COPD and asthma confusion can be dangerous

Asthma and COPD, both common in Ireland, have similar symptoms and can be confused. Misdiagnosis risks ineffective treatment, so it matters to know the difference.


Professor Stephen Lane

Consultant Respiratory Physician

People often confuse asthma and chronic obstructive pulmonary disease (COPD). However, when it comes to treatment, there’s a vital difference.

Professor Stephen Lane, Consultant Respiratory Physician at Tallaght Hospital and Peamount Healthcare, says: “Confusion between asthma and COPD is a big issue. Misdiagnosis means treatment may not be effective.”

The National Healthcare Quality Reporting System 2017 report states that in Ireland there are approximately 450,000 people with doctor-diagnosed asthma. Half-a-million people over 40 have COPD with only half of these receiving diagnosis.

What is the difference?

“COPD usually affects people over 40 and the biggest cause is smoking.

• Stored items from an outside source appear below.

Lemma settlement_requests t uuid now :
  (forall actor kh dto, keeps_books (confirmSettlement t actor kh dto uuid now)) /\
  (forall actor kh dto, keeps_books (processProviderCallback t actor kh dto uuid now)) /\
  (forall payload, keeps_books (onSalesOrderCompleted t payload uuid now)) /\
  (forall payload, keeps_books (onSalesTenderRecorded t payload uuid now)) /\
  (forall payload, keeps_books (onSalesPaymentConfirmed t payload uuid now)).
Proof.
  split_and!; intros; apply payment_handler; lazymatch goal with |- Keeps ledger_kept _ => kept | |- Keeps _ _ => frame | _ => intros end; [by eapply confirmSettlement_ok | by eapply confirmSettlement_ok |
    by eapply orderCompleted_ok | by eapply tenderRecorded_ok | by eapply paymentConfirmed_ok].
Qed.

Lemma refund_requests hash t uuid now :
  (forall actor kh dto, keeps_books (createRefund hash t actor kh dto uuid now)) /\
  (forall r actor, keeps_books (approveRefund t r actor now)) /\
  (forall r actor dto, keeps_books (executeRefundInTx t actor r dto uuid now)) /\
  (forall r actor dto, keeps_books (confirmRefundOutcome t r actor dto uuid now)) /\
  (forall payload, keeps_books (onSalesRefundRequested hash t payload uuid now)).
Proof.
  split_and!; intros; apply payment_handler; lazymatch goal with |- Keeps ledger_kept _ => kept | |- Keeps _ _ => frame | _ => intros end; [by eapply createRefund_ok | by eapply approveRefund_ok |
    by eapply executeRefund_ok | by eapply confirmOutcome_ok | by eapply refundRequested_ok].
Qed.
End Trade.
#[local] Hint Resolve recognizePayable_debt confirmSettlement_debt finalize_debt execute_debt : keeps.

Section Runs.
Context (voucher_hash : VoucherDigest -> string) (credit_hash : CreditDigest -> string) (refund_hash : RefundDigest -> string).

Ltac ledger_case L := apply drop_keeps, ledger_handler; [frame | intros d a d' HB H; exact (ltac:(eapply L; [exact HB | exact H]))].

Lemma served_request_books c : keeps_books (serve voucher_hash credit_hash refund_hash c).
Proof.
  destruct (supplier_requests (cl_tenant c) (cl_uuid c) (cl_now c)) as (S1 & S2 & S3 & S4 & S5).
  destruct (settlement_requests (cl_tenant c) (cl_uuid c) (cl_now c)) as (P1 & P2 & P3 & P4 & P5).
  destruct (refund_requests refund_hash (cl_tenant c) (cl_uuid c) (cl_now c)) as (R1 & R2 & R3 & R4 & R5).
  unfold serve, executeRefund. cbv zeta. destruct (cl_request c);
    [ledger_case createAccount_books | ledger_case postManual_books | ledger_case reverseManual_books | ledger_case createCashAccount_books |
     ledger_case updateCashAccount_books | ledger_case createCategory_books | ledger_case createVoucher_books | ledger_case approveEntry_books |
     ledger_case postEntry_books | ledger_case reverseEntry_books | ledger_case getCreditProfile_books | ledger_case updateCreditLimit_books |
     ledger_case authorizeCredit_books | ledger_case getAuthorization_books | ledger_case getAuthorizationByKey_books | ledger_case commitAuthorization_books |
     ledger_case releaseAuthorization_books | ledger_case expireStale_books | ledger_case recognizeReceivable_books | ledger_case recordPayment_books |
     apply drop_keeps, S1 | apply drop_keeps, S2 | apply drop_keeps, S3 | apply S4 |
     apply S5 | apply drop_keeps, P1 | apply drop_keeps, P2 | apply P3 |
     apply P4 | apply P5 | apply drop_keeps, R1 | apply drop_keeps, R2 |
     apply drop_keeps, R3 | apply drop_keeps, R4 | apply R5].
Qed.
(** What an accepted new hold does, and what the row it leaves looks like. *)
Lemma reserve_new d t req u1 u2 e : wf d -> positive (lines req) ->
  u1 ∉ map rv_id (stock_reservation d) -> u2 ∉ map rv_id (stock_reservation d) ->
  active (findByOrder d t (orderId req)) = None ->
  (shorts d t req <> [] -> reserve d t req u1 u2 e = shortage (map (short_of d t (branchId req)) (shorts d t req))) /\
  (shorts d t req = [] -> exists d' row,
     reserve d t req u1 u2 e = Ok ({| created := true; reservation := toReservation d' row |}, d') /\
     wf d' /\ findByOrder d' t (orderId req) = Some row /\ rv_status row = held /\ rv_branch_id row = branchId req /\
     itemsOf d' (rv_id row) = mergeLines (lines req) /\
     (forall k, on_hand_of d' k = on_hand_of d k) /\
     (forall k, reserved_of d' k = reserved_of d k + lines_at t (branchId req) (lines req) k)).
Proof.
  intros Hw Hp Hu1 Hu2 Ha. destruct (reserve_cases d t req u1 u2 e Hw) as [_ H2]. rewrite (H2 Ha). cbv zeta.
  set (rid := match findByOrder _ _ _ with Some _ => u2 | None => u1 end).
  destruct (cleared_wf d t (orderId req) Hw Ha) as (Hw0 & Hf0 & Hst & Hids).
  assert (Hr : rid ∉ map rv_id (stock_reservation (cleared d t (orderId req)))).
  { apply Hids. unfold rid. by destruct (findByOrder _ _ _). }
  rewrite (proj2 (existsb_id _ _) Hr).
  assert (Hsh : shorts (cleared d t (orderId req)) t req = shorts d t req) by (unfold shorts, enough, free; by rewrite Hst).
  assert (Hso : forall l, short_of (cleared d t (orderId req)) t (branchId req) l = short_of d t (branchId req) l)
    by (intros l; unfold short_of, free; by rewrite Hst).
  destruct (hold_lines_spec _ t rid e req Hw0 Hf0 Hr Hp) as [S1 S2]. rewrite Hsh in S1, S2. split.
  - intros Hne. rewrite (S1 Hne). unfold shortage. by rewrite (map_ext _ _ Hso).
  - intros Hz. destruct (S2 Hz) as (d2 & Eh & Hw2 & Hfind & Hit & Hon & Hre).
    eexists d2, _. rewrite Eh. split; [|split; [done|]; split; [exact Hfind|]; cbn; split_and!; try done].
    + unfold toReservation. cbn [rv_id rv_order_id rv_branch_id rv_status rv_expires_at]. by rewrite Hit.
    + intros k. rewrite Hon. unfold on_hand_of. by rewrite Hst.
    + intros k. rewrite Hre. unfold reserved_of. by rewrite Hst.
Qed.

(** A hold is all or nothing.  For a consistent store, an order without an
    open or committed reservation, and fresh ids: when some line is short
    (counted per SKU after merging the request's lines) the call throws exactly
    the list of short lines with what is available and, being a throw, changes
    nothing; otherwise it succeeds, holds exactly the requested quantities, one
    line per SKU in lock order, and moves no other quantity. *)
Theorem reserve_holds_all_or_nothing (d : db) (t : string) (req : ReserveStockRequest) (u1 u2 : string) (e : Z) :
  wf d -> positive (lines req) ->
  u1 ∉ map rv_id (stock_reservation d) -> u2 ∉ map rv_id (stock_reservation d) ->
  active (findByOrder d t (orderId req)) = None ->
  (shorts d t req <> [] -> reserve d t req u1 u2 e = shortage (map (short_of d t (branchId req)) (shorts d t req))) /\
  (shorts d t req = [] -> exists out d', reserve d t req u1 u2 e = Ok (out, d') /\ created out = true /\
     sr_status (reservation out) = held /\ sr_lines (reservation out) = mergeLines (lines req) /\ wf d' /\
     (forall k, on_hand_of d' k = on_hand_of d k) /\
     (forall k, reserved_of d' k = reserved_of d k + lines_at t (branchId req) (lines req) k)).
Proof.
  intros Hw Hp Hu1 Hu2 Ha. destruct (reserve_new d t req u1 u2 e Hw Hp Hu1 Hu2 Ha) as [S1 S2]. split; [exact S1|].
  intros Hz. destruct (S2 Hz) as (d' & row & E & Hw' & Hf & Hh & _ & Hit & Hon & Hre).
  eexists _, d'. split; [exact E|]. cbn. split_and!; done.
Qed.

Lemma demo_stock_wf : wf demo_stock.
Proof. eapply store_step_wf; [exact demo_stock_step | exact wf_empty]. Qed.
Lemma demo_held_wf : wf demo_held.
Proof. eapply store_step_wf; [exact demo_held_step | exact demo_stock_wf]. Qed.

Lemma reserve_all_or_nothing_witness : exists out d',
  reserve demo_stock "t" demo_request "u1" "u2" 100 = Ok (out, d') /\
  reserved_of d' ("t", "b", "AO-02") = reserved_of demo_stock ("t", "b", "AO-02") + 3.
Proof.
  destruct (reserve_holds_all_or_nothing demo_stock "t" demo_request "u1" "u2" 100) as [_ H].
  - exact demo_stock_wf.
  - exact demo_positive.
  - apply not_elem_of_nil.
  - apply not_elem_of_nil.
  - reflexivity.
  - destruct (H ltac:(vm_compute; reflexivity)) as (out & d' & E & _ & _ & _ & _ & _ & Hr).
    exists out, d'. split; [exact E|]. rewrite Hr. f_equal.
Defined.

(** Retries are safe.  After an accepted hold, the same request sent again
    (with any new ids, at any time) answers with the same reservation, marked as
    not created, and leaves the store unchanged; the same order with another
    branch or other quantities is refused. *)
Theorem reserve_retry_is_idempotent (d : db) (t : string) (req req' : ReserveStockRequest) (u1 u2 : string) (e : Z)
    (out : ReserveResult) (d' : db) :
  wf d -> positive (lines req) ->
  u1 ∉ map rv_id (stock_reservation d) -> u2 ∉ map rv_id (stock_reservation d) ->
  active (findByOrder d t (orderId req)) = None ->
  reserve d t req u1 u2 e = Ok (out, d') -> orderId req' = orderId req ->
  forall u1' u2' e', reserve d' t req' u1' u2' e' =
    if String.eqb (branchId req) (branchId req') && sameLines (lines req) (lines req')
    then Ok ({| created := false; reservation := reservation out |}, d') else mismatch.
Proof.
  intros Hw Hp Hu1 Hu2 Ha H Ho u1' u2' e'. destruct (reserve_new d t req u1 u2 e Hw Hp Hu1 Hu2 Ha) as [S1 S2].
  destruct (shorts d t req) eqn:Es; [|rewrite S1 in H by done; discriminate].
  destruct (S2 eq_refl) as (d2 & row & E & Hw2 & Hf & Hh & Hb & Hit & _). rewrite E in H. injection H as <- <-. cbn [reservation].
  destruct (reserve_cases d2 t req' u1' u2' e' Hw2) as [R1 _]. rewrite (R1 row).
  - rewrite Hb, Hit. unfold sameLines. rewrite mergeLines_idem. done.
  - rewrite Ho, Hf. unfold active. by rewrite (bool_decide_eq_true_2 _ Hh).
Qed.

Lemma reserve_retry_witness :
  reserve demo_held "t" {| orderId := "o1"; branchId := "b"; lines := [line "AO-01" 3; line "AO-02" 3] |} "u3" "u4" 200 =
    Ok ({| created := false; reservation := {| sr_orderId := "o1"; sr_branchId := "b"; sr_status := held; sr_expiresAt := 100;
           sr_lines := [line "AO-01" 3; line "AO-02" 3] |} |}, demo_held).
Proof.
  etransitivity; [eapply (reserve_retry_is_idempotent demo_stock "t" demo_request _ "u1" "u2" 100)|].
  - exact demo_stock_wf.
  - exact demo_positive.
  - apply not_elem_of_nil.
  - apply not_elem_of_nil.
  - reflexivity.
  - vm_compute. reflexivity.
  - reflexivity.
  - vm_compute. reflexivity.
Defined.

(** Giving stock back and selling it never fail on a consistent store.
    Releasing an order returns exactly what its open hold keeps (nothing when it
    has none) and takes nothing off the shelf.  Completing an order takes its
    held lines off hand and off reserved together, so what others can buy is
    unchanged; without a hold it takes of each SKU the smaller of what was sold
    and what is free, never touching what other orders hold; an order already
    committed is left alone. *)
Theorem release_and_commit_always_succeed (d : db) (t o : string) (order : CompletedOrder) :
  wf d -> positive (oc_items order) ->
  (exists d', release d t o = Ok d' /\ wf d' /\ (forall k, on_hand_of d' k = on_hand_of d k) /\
     (forall k, reserved_of d' k = reserved_of d k - hold_of d t o k)) /\
  (exists d', commit d t order = Ok d' /\ wf d' /\
     (forall k, on_hand_of d' k = on_hand_of d k - taken d t order k) /\
     (forall k, reserved_of d' k = reserved_of d k - hold_of d t (oc_orderId order) k) /\
     (forall k, 0 <= taken d t order k)).
Proof.
  intros Hw Hp. split; [by apply release_ok|].
  destruct (commit_ok d t order Hw Hp) as (d' & E & Hw' & H1 & H2). exists d'. split_and!; try done.
  intros k. unfold taken. assert (Hm : forall b, 0 <= Z.min (lines_at t b (oc_items order) k) (free_of d k)).
  { intros b. destruct (free_nonneg d k (wf_check _ Hw)) as [Hf _]. pose proof (lines_at_nonneg t b _ k Hp). lia. }
  destruct (findByOrder d t (oc_orderId order)) as [r|]; [|apply Hm].
  repeat case_bool_decide; [lia | by apply row_qty_nonneg | apply Hm].
Qed.

Lemma release_and_commit_witness : exists d1 d2,
  release demo_held "t" "o1" = Ok d1 /\ reserved_of d1 ("t", "b", "AO-02") = 0 /\
  commit demo_held "t" {| oc_orderId := "o1"; oc_branchId := "b"; oc_items := [] |} = Ok d2 /\
  on_hand_of d2 ("t", "b", "AO-02") = 1.
Proof.
  destruct (release_and_commit_always_succeed demo_held "t" "o1" {| oc_orderId := "o1"; oc_branchId := "b"; oc_items := [] |})
    as [(d1 & E1 & _ & _ & R1) (d2 & E2 & _ & O2 & _)].
  - exact demo_held_wf.
  - intros l Hl. by apply not_elem_of_nil in Hl.
  - exists d1, d2. split; [exact E1|]. split; [rewrite R1; vm_compute; reflexivity|].
    split; [exact E2|]. rewrite O2. vm_compute. reflexivity.
Defined.

(** The shortfall row of the ledger does not carry the balance: when an
    order is completed without its hold and stock is short, the zero-change
    [sale_shortfall] row records the free quantity as its balance, while on
    hand is higher because another order holds the rest. *)
Theorem shortfall_row_understates_balance :
  exists d' row, commit demo_held "t" {| oc_orderId := "o2"; oc_branchId := "b"; oc_items := [line "AO-02" 2] |} = Ok d' /\
    row ∈ inventory_ledger d' /\ lg_ref_type row = "sale_shortfall" /\ lg_sku row = "AO-02" /\ lg_change_qty row = 0 /\
    lg_balance_after row = 1 /\ on_hand_of demo_held ("t", "b", "AO-02") = 4.
Proof.
  eexists _, {| lg_tenant := "t"; lg_branch := "b"; lg_sku := "AO-02"; lg_change_qty := 0; lg_balance_after := 1;
    lg_ref_type := "sale_shortfall"; lg_ref_id := "o2" |}.
  split; [vm_compute; reflexivity|]. cbn [inventory_ledger lg_ref_type lg_sku lg_change_qty lg_balance_after].
  split; [|vm_compute; done]. do 2 right. left.
Qed.

(** ** Expiry *)

Lemma find_by_id now rows r : NoDup (map rv_id rows) -> r ∈ rows -> is_due now r = true ->
  List.find (fun x => String.eqb (rv_id x) (rv_id r) && is_due now x) rows = Some r.
Proof.
  intros Hd Hr Hdue. destruct (row_split rows r Hd Hr) as (l1 & l2 & -> & Hne).
  assert (H1 : forall x, x ∈ l1 -> rv_id x <> rv_id r) by (intros; apply Hne, elem_of_app; auto). clear Hd Hr Hne.
  induction l1 as [|x l1 IH]; cbn; [by rewrite String.eqb_refl, Hdue|].
  rewrite (proj2 (String.eqb_neq _ _)) by (apply H1; left). cbn. apply IH. intros; apply H1; by right.
Qed.

Lemma expire_loop now rs : NoDup (map rv_id rs) -> forall d n, wf d ->
  (forall r, r ∈ rs -> r ∈ stock_reservation d /\ is_due now r = true) ->
  exists d', foldl (expire_step now) (d, n) (map rv_id rs) = (d', n + Z.of_nat (length rs)) /\ wf d' /\
    (forall x, x ∈ stock_reservation d' -> is_due now x = true -> x ∈ stock_reservation d /\ rv_id x ∉ map rv_id rs) /\
    (forall k, on_hand_of d' k = on_hand_of d k) /\
    (forall k, reserved_of d' k = reserved_of d k - total (row_qty d k) rs).
Proof.
  induction rs as [|r rs IH]; intros Hnd d n Hw Hrs; cbn [map foldl length].
  - exists d. rewrite Z.add_0_r. split_and!; try done; [intros x Hx _; split; [done | apply not_elem_of_nil]|].
    intros k. unfold total. cbn. lia.
  - cbn [map] in Hnd. apply NoDup_cons in Hnd as [Hn Hnd]. destruct (Hrs r ltac:(left)) as [Hr Hdue].
    pose proof Hdue as Hh. unfold is_due in Hh. apply andb_true_iff in Hh as [Hh%bool_decide_eq_true _].
    destruct (giveBack_ok d r expired Hw Hr Hh) as (d1 & E & Hw1 & Hrows & Hon & Hre & Hit); [done|].
    assert (Hstep : expire_step now (d, n) (rv_id r) = (d1, n + 1)).
    { unfold expire_step, expire_one. cbn [fst snd]. by rewrite (find_by_id now _ r (wf_ids _ Hw) Hr Hdue), E. }
    assert (Hkeep : forall x, x ∈ stock_reservation d -> rv_id x <> rv_id r -> x ∈ stock_reservation d1).
    { intros x Hx Hne. rewrite Hrows. apply list_elem_of_fmap. exists x. by rewrite (proj2 (String.eqb_neq _ _)). }
    destruct (IH Hnd d1 (n + 1) Hw1) as (d' & Ef & Hw' & Hdone & Hon' & Hre').
    { intros x Hx. destruct (Hrs x ltac:(by right)) as [Hx1 Hx2]. split; [|done]. apply Hkeep; [done|].
      intros Eid. apply Hn. rewrite <- Eid. by apply list_elem_of_fmap_2. }
    exists d'. rewrite Hstep, Ef. split; [f_equal; lia|]. split; [done|]. split.
    { intros x Hx Hd. destruct (Hdone x Hx Hd) as [Hx1 Hx2]. rewrite Hrows in Hx1.
      apply list_elem_of_fmap in Hx1 as (y & -> & Hy). destruct (String.eqb_spec (rv_id y) (rv_id r)) as [Eid|Eid]; [discriminate|].
      split; [done|]. apply not_elem_of_cons. done. }
    split; [intros k; by rewrite Hon', Hon|].
    intros k. rewrite Hre', Hre. unfold total. cbn [map sumZ].
    rewrite (sumZ_map_ext (row_qty d1 k) (row_qty d k)); [lia|]. intros x _. unfold row_qty, items. by rewrite Hit.
Qed.

(** The expiry job gives everything back.  When its limit covers the holds
    that are due, one run expires every one of them (none fails), reports their
    number, leaves no due hold behind, takes nothing off hand and lowers the
    reserved quantities by exactly what those holds kept. *)
Theorem expiry_returns_all_due_holds (d : db) (now : Z) (limit : nat) :
  let due := List.filter (is_due now) (stock_reservation d) in
  wf d -> (length due <= limit)%nat ->
  exists d', expireDue d now limit = (d', Z.of_nat (length due)) /\ wf d' /\
    List.filter (is_due now) (stock_reservation d') = [] /\
    (forall k, on_hand_of d' k = on_hand_of d k) /\
    (forall k, reserved_of d' k = reserved_of d k - total (row_qty d k) due).
Proof.
  intros due Hw Hlim. unfold expireDue, due_ids. fold due.
  set (rs := sort_by _ due). assert (Hp : rs ≡ₚ due) by apply sort_by_perm.
  rewrite take_ge by (rewrite length_map, Hp; done).
  assert (Hsub : forall r, r ∈ rs <-> r ∈ stock_reservation d /\ is_due now r = true).
  { intros r. rewrite Hp. unfold due. rewrite !list_elem_of_In. apply List.filter_In. }
  destruct (expire_loop now rs) with (d := d) (n := 0) as (d' & E & Hw' & Hdone & Hon & Hre).
  - rewrite Hp. unfold due. pose proof (wf_ids _ Hw) as Hd. clear - Hd.
    induction (stock_reservation d) as [|x l IH]; cbn in *; [done|]. apply NoDup_cons in Hd as [Hn Hd].
    destruct (is_due now x); cbn; [|auto]. constructor; [|auto].
    intros (y & Ey & [Hy _]%list_elem_of_In%List.filter_In)%list_elem_of_fmap. apply Hn. rewrite Ey.
    by apply list_elem_of_fmap_2, list_elem_of_In.
  - done.
  - intros r Hr. by apply Hsub.
  - exists d'. rewrite E, Hp. split; [done|]. split; [done|]. split; [|split; [done|]].
    + destruct (List.filter (is_due now) (stock_reservation d')) as [|x l] eqn:Ef; [done|]. exfalso.
      assert (Hx : In x (List.filter (is_due now) (stock_reservation d'))) by (rewrite Ef; by left).
      apply List.filter_In in Hx as [Hx%list_elem_of_In Hd]. destruct (Hdone x Hx Hd) as [H1 H2]. apply H2.
      apply list_elem_of_fmap_2. by apply Hsub.
    + intros k. rewrite Hre. f_equal. apply sumZ_perm. by rewrite Hp.
Qed.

Asthma, however, can develop at any time of life. Although it is more common in children, it is also very common in adults,” says Lane. People can have both resulting in Asthma-COPD overlap (ACO).

“Because of these age profiles, there is a tendency to diagnose older people who have ‘chestiness’ and wheezing with COPD. However, often they may have asthma (particularly if they have never smoked). Similarly they may have both asthma and COPD (ACO),” Lane says.

There is a tendency to diagnose young people with asthma, and older people with COPD.

You treat both diseases with inhaled drugs. In the past you could treat both with a combination of an inhaled corticosteroid and a long-acting β2-agonist (LABA). Both treatments are tailored to each disease.

For COPD, inhaled corticosteroids are no longer recommended as first-line treatment. The Global Initiative for Chronic Obstructive Lung Disease (GOLD) guidelines now recommend bronchodilators as first line treatment, initially a long-acting muscarinic antagonists (LAMA). If necessary, a long-acting β2-agonist (LABA) can be added for more severe cases, where both are commonly packaged together for optimum effect.

For asthma, however, the Global Initiative for Asthma (GINA) guidelines recommend inhaled corticosteroids as the first-line treatment to tackle the inflammation, which is a greater feature of asthma than of COPD.

The risks of misdiagnosis COPD and asthma

“If you use LAMAs and LABAs as first-line treatment for asthma (or combined asthma and COPD), you risk not fully treating the inflammation caused by the asthma,” says Lane. “Hence, early and accurate diagnosis is vital.”

If you treat COPD with inhaled corticosteroids you are increasing the risk of pneumonia.

To sum up, Lane says: “For a patient with chestiness and wheezing, who is a heavy smoker and over 40, a COPD diagnosis is likely correct. They may also have asthma if they were chesty as a child or have allergies (ACO). You treat COPD with LAMA and LABAs. You can treat asthma with inhaled corticosteroids. Treating asthma or ACO with LAMA and LABA may worsen the condition and treating COPD with inhaled corticosteroids may cause pneumonia. Thus it is important to get the diagnosis right.”